Searches for heavy neutrinos at 3 TeV CLIC in fat jet final states (2511.02557v1)

Abstract: The type-I seesaw mechanism provides an elegant explanation for the smallness of neutrino masses via the introduction of heavy Majorana neutrinos (N), which also constitute a well-motivated extension of the Standard Model. In this work, we explore the production and detection prospects of TeV-scale heavy neutrinos ($m_N \gtrsim 1$ TeV) at a future 3 TeV Compact Linear Collider (CLIC). We focus on two distinct decay topologies: (i) $N \to \ell^\pm W^\mp$ with hadronic $W$ boson decay, leading to a final state with one charged lepton, a hadronic fat-jet $J_W$, and missing transverse energy ($1\ell + J_W + \slashed{E}T$); and (ii) $N \to \nu h$ with subsequent Higgs decay $h \to b\bar{b}$, yielding a Higgs-tagged fat-jet $J_h$ and $\slashed{E}_T$. Based on comprehensive detector-level simulations and background analysis, we present both $2\sigma$ exclusion limits and $5\sigma$ discovery reaches in the $m_N$-$|V{\ell N}|^2$ plane.

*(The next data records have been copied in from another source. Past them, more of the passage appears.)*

(** A feed that raises, and an interrupt during the price fetch: both leave
    [main], the first without a request, the second after one. *)
Lemma main_exit_status_witness :
  main (fromtimestamp 1699923600)
    (failing_at "https://cointelegraph.com/rss" (OtherException "URLError")
       demo_parse)
    (always demo_week) world0
  = (inl (OtherException "URLError"), world0)
  ∧ (main (fromtimestamp 1699923600) (answering demo_parse)
       (λ _, Raises (BaseExceptionOnly "KeyboardInterrupt")) world0).1
    = inl (BaseExceptionOnly "KeyboardInterrupt")
  ∧ (main (fromtimestamp 1699923600) (answering demo_parse)
       (λ _, Raises (OtherException "JSONDecodeError")) world0).1
    = inr (1, FetchFailure (OtherException "JSONDecodeError")).
Proof.
  split; [|split].
  - apply (proj1 (main_exit_status _ _ _ _)). vm_compute. reflexivity.
  - destruct (main_exit_status (fromtimestamp 1699923600)
                (answering demo_parse)
                (λ _, Raises (BaseExceptionOnly "KeyboardInterrupt")) world0)
      as (_ & Hfetch & _).
    destruct (Hfetch ltac:(vm_compute; reflexivity)) as [Hfail _].
    pose proof (Hfail (BaseExceptionOnly "KeyboardInterrupt") _
                  ltac:(vm_compute; reflexivity)) as Hmain.
    rewrite Hmain. reflexivity.
  - destruct (main_exit_status (fromtimestamp 1699923600)
                (answering demo_parse)
                (λ _, Raises (OtherException "JSONDecodeError")) world0)
      as (_ & Hfetch & _).
    destruct (Hfetch ltac:(vm_compute; reflexivity)) as [Hfail _].
    pose proof (Hfail (OtherException "JSONDecodeError") _
                  ltac:(vm_compute; reflexivity)) as Hmain.
    rewrite Hmain. reflexivity.
Defined.

(** X30: the two front ends agree as long as today has at most 40 items:
    then what [load_data] returns is what [main] reports, with the same
    items, label, snapshot and combined signal.  (Beyond 40 items [main]
    scores the first 40 only, [load_data] all of them.) *)
Theorem main_agrees_with_load_data (now : datetime)
    (feed : string → fallible (list entry)) (net : nat → outcome)
    (w w' : world) (d : loaded) :
  load_data now feed net w = (inr d, w') →
  (List.length (loaded_filtered d) ≤ 40)%nat →
  main now feed net w =
    (inr (0, Report (mkReportArgs (loaded_filtered d) (loaded_window_label d)
                       (loaded_futures d) (loaded_combined_score d) now 10)),
     w').
Proof.
  unfold load_data, main. cbv zeta.
  destruct (fetch_news_io feed RSS_SOURCES) as [exc|news]; [discriminate|].
  destruct (filter_recent news now true) as [filtered label].
  destruct (fetch_price_snapshot net YAHOO_SYMBOL 25 3 w)
    as [[e|futures] w1]; cbn; intros Hd; [discriminate Hd|].
  injection Hd as <- <-.
  cbn [loaded_filtered loaded_window_label loaded_futures
       loaded_combined_score].
  intros Hlen. unfold py_take. rewrite take_ge by (cbn; lia).
  reflexivity.
Qed.
Definition set_nextCancel (w : World) (n : nat) : World :=
  {| cancelables := cancelables w; nextCancel := n;
     cacheStore := cacheStore w; now := now w; location := location w |}.

Definition set_cacheStore (w : World) (s : Cacher.Store) : World :=
  {| cancelables := cancelables w; nextCancel := nextCancel w;
     cacheStore := s; now := now w; location := location w |}.

(** ** The operations of ApiCaller.ts *)

(** [cancelables.pop()]: the list without its last element. *)
Definition pop {A : Type} (l : list A) : list A := removelast l.

(** [unshift] puts the new entry at index 0; [pop] removes the entry at
    the highest index. *)
Definition addCancelable (cancelable : Cancelable) (cancelables : list Cancelable)
  : list Cancelable :=
  let cancelables := cancelable :: cancelables in
  if (100 <? List.length cancelables)%nat then pop cancelables else cancelables.

Definition isOnLoginPage (loc : Location) : bool :=
  (Str.indexOf (pathname loc) "login" >? -1)%Z.

(** [redirect]: the value assigned to [window.location.href], if any. *)
Definition redirect (statusCode : Z) (loc : Location) : option string :=
  if negb (statusCode =? 401)%Z || isOnLoginPage loc then None
  else
    let currentPath :=
      if negb (pathname loc =? "/")
      then "?prev=" ++ pathname loc ++ search loc
      else "?prev=/" in
    Some ("/login" ++ currentPath).

Definition has_requestId (cancelRequestId : string) (r : Cancelable) : bool :=
  requestId r =? cancelRequestId.

(** [cancelRequests]: the calls of the cancel functions, in the order of
    [forEach], and the new buffer. *)
Definition cancelRequests (cancelRequestId : string) (w : World)
  : World * list Event :=
  let filteredCancelables := filter (has_requestId cancelRequestId) (cancelables w) in
  (set_cancelables w
     (filter (fun r => negb (has_requestId cancelRequestId r)) (cancelables w)),
   map (fun c => EvCancel (cancel c)) filteredCancelables).

(** What [send] has done when it returns: answered from the cache, or
    handed [axiosOptions] to the transport. *)
Inductive Dispatch : Type :=
| Immediate (response : JsVal)
| Pending (axiosOptions : AxiosRequestConfig).

Definition with_cancelToken (c : AxiosRequestConfig) (h : nat) : AxiosRequestConfig :=
  {| cfg_url := cfg_url c; cfg_method := cfg_method c;
     cfg_headers := cfg_headers c; cfg_data := cfg_data c;
     cfg_responseType := cfg_responseType c; cfg_cancelToken := Some h |}.

(** [x || d] for an optional string. *)
Definition string_or (x : option string) (d : string) : string :=
  match x with
  | Some s => if s =? "" then d else s
  | None => d
  end.

(** [if (options.cancelId)] *)
Definition truthy_string (x : option string) : option string :=
  match x with
  | Some s => if s =? "" then None else Some s
  | None => None
  end.

(** Lines 103 to 109. *)
Definition build_axiosOptions (options : RequestOptions) : AxiosRequestConfig :=
  {| cfg_url := url options;
     cfg_method := string_or (method options) "GET";
     cfg_headers := match headers options with Some h => h | None => [] end;
     cfg_data := Js.or (data options) JNull;
     cfg_responseType :=
       match responseType options with Some t => t | None => json end;
     cfg_cancelToken := None |}.

Definition log_entry (axiosOptions : AxiosRequestConfig) (type : LogType)
  (status : option JsVal) (description : option string)
  (error : option AxiosError) : LogEntry :=
  {| log_url := cfg_url axiosOptions;
     log_method := string_or (Some (cfg_method axiosOptions)) "GET";
     log_type := type;
     log_requestStatus := status;
     log_description := description;
     log_requestError := error |}.
(* ===== verification/Timestamp.v ===== *)
(** * Timestamp: Python [datetime] values and their validity

    [FixtureResult.__init__] (models.py) stores [kickoff_at] as a
    [datetime.datetime].  [filter_results] (utils.py) parses its date
    filters with [datetime.strptime(s, '%Y-%m-%dT%H:%M:%S')].  This file
    holds the [datetime] record, the field checks of its constructor
    ([datetime(year, month, day, hour, minute, second)] raises
    [ValueError] outside the calendar), CPython's [_strptime] for that
    format, and the chronological order the database uses to compare
    [kickoff_at] values.

    [_strptime] compiles the format into a regular expression, with the
    flag IGNORECASE, and calls [re.match] on the text:
<<
  (?P<Y>\d\d\d\d)-(?P<m>1[0-2]|0[1-9]|[1-9])-(?P<d>3[0-1]|[1-2]\d|0[1-9]|[1-9]| [1-9])
  T(?P<H>2[0-3]|[0-1]\d|\d):(?P<M>[0-5]\d|\d):(?P<S>6[0-1]|[0-5]\d|\d)
>>
    [re.match] takes the first match in the order of the alternatives,
    backtracking when a later part fails, and need not reach the end of the
    text.  [_strptime] raises [ValueError] when nothing matches or when text
    remains after the match.  The six groups go through [int], and the
    [datetime] constructor checks the calendar.

    The theorems: [strptime] reads back what [strftime] writes, and it
    reads the same datetime from the text with unpadded fields and a
    lower-case [t] ([strftime_loose]): the parse accepts more than the
    format writes.  Both rest on a finite
    check, evaluated, that each field in its range is matched by its
    group and read back by [int]. *)

From Stdlib Require Import Ascii String.
From S2P Require Import Prelude PyStr.
Import PyStr.

Module Timestamp.

Record datetime := mk_datetime {
  dt_year : Z; dt_month : Z; dt_day : Z;
  dt_hour : Z; dt_minute : Z; dt_second : Z
}.

#[export] Instance datetime_eq_dec : EqDecision datetime.
Proof. solve_decision. Defined.

(** [calendar._is_leap]. *)
Definition is_leap (y : Z) : bool :=
  (Z.eqb (y mod 4) 0) && (negb (Z.eqb (y mod 100) 0) || Z.eqb (y mod 400) 0).

(** [calendar._days_in_month] for months 1-12. *)
Definition days_in_month (y m : Z) : Z :=
  if Z.eqb m 2 then (if is_leap y then 29 else 28)
  else if (Z.eqb m 4 || Z.eqb m 6 || Z.eqb m 9 || Z.eqb m 11)%bool then 30
  else 31.

(** The checks of the [datetime] constructor ([_check_date_fields] and
    [_check_time_fields]). *)
Definition valid_datetime (d : datetime) : bool :=
  (1 <=? dt_year d) && (dt_year d <=? 9999) &&
  (1 <=? dt_month d) && (dt_month d <=? 12) &&
  (1 <=? dt_day d) && (dt_day d <=? days_in_month (dt_year d) (dt_month d)) &&
  (0 <=? dt_hour d) && (dt_hour d <=? 23) &&
  (0 <=? dt_minute d) && (dt_minute d <=? 59) &&
  (0 <=? dt_second d) && (dt_second d <=? 59).

(** [datetime(y, m, d, H, M, S)]. *)
Definition mk_checked (y m d hh mm ss : Z) : pyres datetime :=
  let v := mk_datetime y m d hh mm ss in
  if valid_datetime v then Ok v else Raise ValueError.

(** ** The regular expression of the format *)

(** A character class of the pattern. *)
Inductive cls :=
| CDigit                        (** [\d] *)
| CRange (lo hi : nat)          (** [[lo-hi]], by code point *)
| CChar (c : ascii).            (** a literal character *)

(** An element of the pattern: a literal, or a named group with its
    alternatives in the order they are tried. *)
Inductive pelem :=
| PLit (c : ascii)
| PGroup (alts : list (list cls)).

(** With IGNORECASE, a letter matches both of its cases. *)
Definition lower (c : ascii) : ascii :=
  let n := nat_of_ascii c in
  if ((65 <=? n) && (n <=? 90))%nat then ascii_of_nat (n + 32) else c.

Definition cls_matches (k : cls) (c : ascii) : bool :=
  match k with
  | CDigit => ((48 <=? nat_of_ascii c) && (nat_of_ascii c <=? 57))%nat
  | CRange lo hi => ((lo <=? nat_of_ascii c) && (nat_of_ascii c <=? hi))%nat
  | CChar c' => Ascii.eqb (lower c) (lower c')
  end.

(** One alternative: a fixed sequence of classes. *)
Fixpoint match_alt (alt : list cls) (s : list ascii) : option (list ascii * list ascii) :=
  match alt, s with
  | [], _ => Some ([], s)
  | k :: alt', c :: s' =>
      if cls_matches k c then
        match match_alt alt' s' with
        | Some (m, r) => Some (c :: m, r)
        | None => None
        end
      else None
  | _ :: _, [] => None
  end.

(** All the matches of a pattern at the start of [s], in the order the
    backtracking matcher finds them: the captured groups and the rest. *)
Fixpoint match_pat (p : list pelem) (s : list ascii) : list (list (list ascii) * list ascii) :=
  match p with
  | [] => [([], s)]
  | PLit c :: p' =>
      match s with
      | x :: s' => if cls_matches (CChar c) x then match_pat p' s' else []
      | [] => []
      end
  | PGroup alts :: p' =>
      flat_map (fun alt =>
                  match match_alt alt s with
                  | Some (m, r) => map (fun '(caps, r') => (m :: caps, r')) (match_pat p' r)
                  | None => []
                  end) alts
  end.

Definition rng (lo hi : ascii) : cls := CRange (nat_of_ascii lo) (nat_of_ascii hi).
(* ===== verification/Entities.v ===== *)
(** * Entities: the ORM rows of models.py and the database they live in

    The four SQLAlchemy models [League], [LeagueGroup], [FootballTeam] and
    [FixtureResult] are records.  Their nullable columns are options.  The
    database is [db]: one list of rows per table, in the order a sequential
    scan returns them (the order of [.first()] and [.all()] without
    [ORDER BY]), and the next value of each table's serial sequence.

    The aggregator reads rows through the typeclass [EntityLookup]:
    [Model.query.get(id)] per table and
    [FixtureResult.query.filter_by(group_id=g).all()].  [db] is its
    instance. *)

From S2P Require Import Prelude Timestamp.
Import Timestamp.

Module Entities.

(** [class League(DB.Model)]: [id], [title] (unique, nullable). *)
Record League := mk_league { league_id : Z; league_title : option string }.

(** [class LeagueGroup(DB.Model)]: [id], [title], [league_id]. *)
Record LeagueGroup := mk_group {
  lgroup_id : Z; lgroup_title : option string; lgroup_league_id : Z
}.

(** [class FootballTeam(DB.Model)]: [id], [team_name] (unique, nullable). *)
Record FootballTeam := mk_team { team_id : Z; team_name : option string }.

(** [class FixtureResult(DB.Model)]. *)
Record FixtureResult := mk_fixture {
  fr_id : Z;
  fr_matchday : option Z;
  fr_kickoff_at : datetime;
  fr_score : option string;
  fr_group_id : Z;
  fr_home_team_id : Z;
  fr_away_team_id : Z
}.

(** The four tables and their id sequences. *)
Record db := mk_db {
  db_leagues : list League;
  db_groups : list LeagueGroup;
  db_teams : list FootballTeam;
  db_fixtures : list FixtureResult;
  db_next_league : Z;
  db_next_group : Z;
  db_next_team : Z;
  db_next_fixture : Z
}.

Definition empty_db : db := mk_db [] [] [] [] 1 1 1 1.

(** What the aggregator reads from storage. *)
Class EntityLookup (D : Type) := {
  query_league : D -> Z -> option League;
  query_group : D -> Z -> option LeagueGroup;
  query_team : D -> Z -> option FootballTeam;
  query_group_fixtures : D -> Z -> list FixtureResult
}.

(** [League.query.get(i)]. *)
Definition db_get_league (d : db) (i : Z) : option League :=
  List.find (fun r => bool_decide (league_id r = i)) (db_leagues d).

(** [LeagueGroup.query.get(i)]. *)
Definition db_get_group (d : db) (i : Z) : option LeagueGroup :=
  List.find (fun r => bool_decide (lgroup_id r = i)) (db_groups d).

(** [FootballTeam.query.get(i)]. *)
Definition db_get_team (d : db) (i : Z) : option FootballTeam :=
  List.find (fun r => bool_decide (team_id r = i)) (db_teams d).

(** [FixtureResult.query.get(i)]. *)
Definition db_get_fixture (d : db) (i : Z) : option FixtureResult :=
  List.find (fun r => bool_decide (fr_id r = i)) (db_fixtures d).

(** [FixtureResult.query.filter_by(group_id=g).all()]. *)
Definition db_group_fixtures (d : db) (g : Z) : list FixtureResult :=
  filter (fun f => fr_group_id f = g) (db_fixtures d).

#[export] Instance db_lookup : EntityLookup db := {
  query_league := db_get_league;
  query_group := db_get_group;
  query_team := db_get_team;
  query_group_fixtures := db_group_fixtures
}.

End Entities.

We further extract 95\% confidence level upper limits on the mixing parameter $|V_{\ell N}|^2$, and perform a detailed comparison with existing constraints from direct searches at future colliders and indirect global fits. Our findings demonstrate that a 3 TeV CLIC can improve the sensitivity to $|V_{\ell N}|^2$ by about two orders of magnitude compared to the projected reaches of future hadron colliders, while remaining competitive with other CLIC search channels.